## REQUIRED ACTION
Of all the lines below, output only those starting at the one with "computation and not" and ending at the one with "nth_error (heap s')", both ends included, exactly as written.

## STUDY MATERIAL

(** C2: with the filter state unchanged, any number of reads of
    [filtered_df] return one and the same table, and the body runs once
    for them if the filter state differs from the one of the previous
    computation and not at all otherwise; reads after that never run it
    again.  Running the body itself twice gives two equal tables. *)
Theorem filtered_df_cached (d : DataFrame) (s : Session) (n : nat) :
  session_ok d s ->
  (exists r s',
      reads (S n) s = (Ok (repeat r (S n)), s') /\
      nth_error (heap s') r = Some (view_of d (species_value s) (mass_value s)) /\
      exec_count s' = (if cache_hit s then exec_count s else S (exec_count s)) /\
      forall k, reads k s' = (Ok (repeat r k), s')) /\
  (exists r1 s1 r2 s2 v,
      filtered_df_body s = (Ok r1, s1) /\
      filtered_df_body s1 = (Ok r2, s2) /\
      nth_error (heap s2) r1 = Some v /\ nth_error (heap s2) r2 = Some v).
Proof.
  intros Hok. split.
  - destruct (filtered_df_run d s Hok)
      as (s' & (r & Hrun & Hr) & Hok' & Hsp & Hm & Hhit & Hcnt & _).
    destruct (filtered_df_hit d s' Hok' Hhit) as (r' & Hrun' & Hr').
    assert (r' = r) as ->.
    { destruct (cache_hit s) eqn:Hh.
      - destruct (filtered_df_hit d s Hok Hh) as (r0 & Hrun0 & _).
        rewrite Hrun0 in Hrun. injection Hrun as -> <-.
        rewrite Hrun0 in Hrun'. now injection Hrun'.
      - destruct (filtered_df_miss d s Hok Hh) as (mid & Hrun0).
        rewrite Hrun0 in Hrun. injection Hrun as <- <-.
        unfold filtered_df, reactive_calc in Hrun'.
        cbn [calc_cache species_value mass_value] in Hrun'.
        assert (E : filter_state_eqb (species_value s, mass_value s)
                                     (species_value s, mass_value s) = true)
          by now apply filter_state_eqb_eq.
        rewrite E in Hrun'. now injection Hrun'. }
    exists r, s'. split; [|split; [|split]].
    + cbn [reads repeat]. rewrite (bind_run _ _ _ _ _ Hrun).
      now rewrite (bind_run _ _ _ _ _ (reads_hit r s' n Hrun')).
    + exact Hr.
    + exact Hcnt.
    + intros k. now apply reads_hit.
  - destruct Hok as (Hd & Hs & _).
    destruct (filtered_df_body_run d s Hd Hs) as (mid & Hrun).
    set (v := view_of d (species_value s) (mass_value s)) in *.
    set (s1 := with_heap s (heap s ++ [mid; v])) in *.
    assert (Hd1 : nth_error (heap s1) df = Some d)
      by (cbn [s1 with_heap heap]; now apply nth_error_app_keep).
    destruct (filtered_df_body_run d s1 Hd1 Hs) as (mid' & Hrun').
    cbn [s1 with_heap species_value mass_value] in Hrun'. fold v in Hrun'. fold s1 in Hrun'.
    eexists. exists s1. eexists. eexists. exists v.
    split; [exact Hrun|]. split; [exact Hrun'|].
    cbn [with_heap heap]. split.
    + apply nth_error_app_keep. cbn [s1 with_heap heap]. apply nth_error_second.
    + apply nth_error_second.
Qed.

## RESPONSE AREA
    computation and not at all otherwise; reads after that never run it
    again.  Running the body itself twice gives two equal tables. *)
Theorem filtered_df_cached (d : DataFrame) (s : Session) (n : nat) :
  session_ok d s ->
  (exists r s',
      reads (S n) s = (Ok (repeat r (S n)), s') /\
      nth_error (heap s') r = Some (view_of d (species_value s) (mass_value s)) /\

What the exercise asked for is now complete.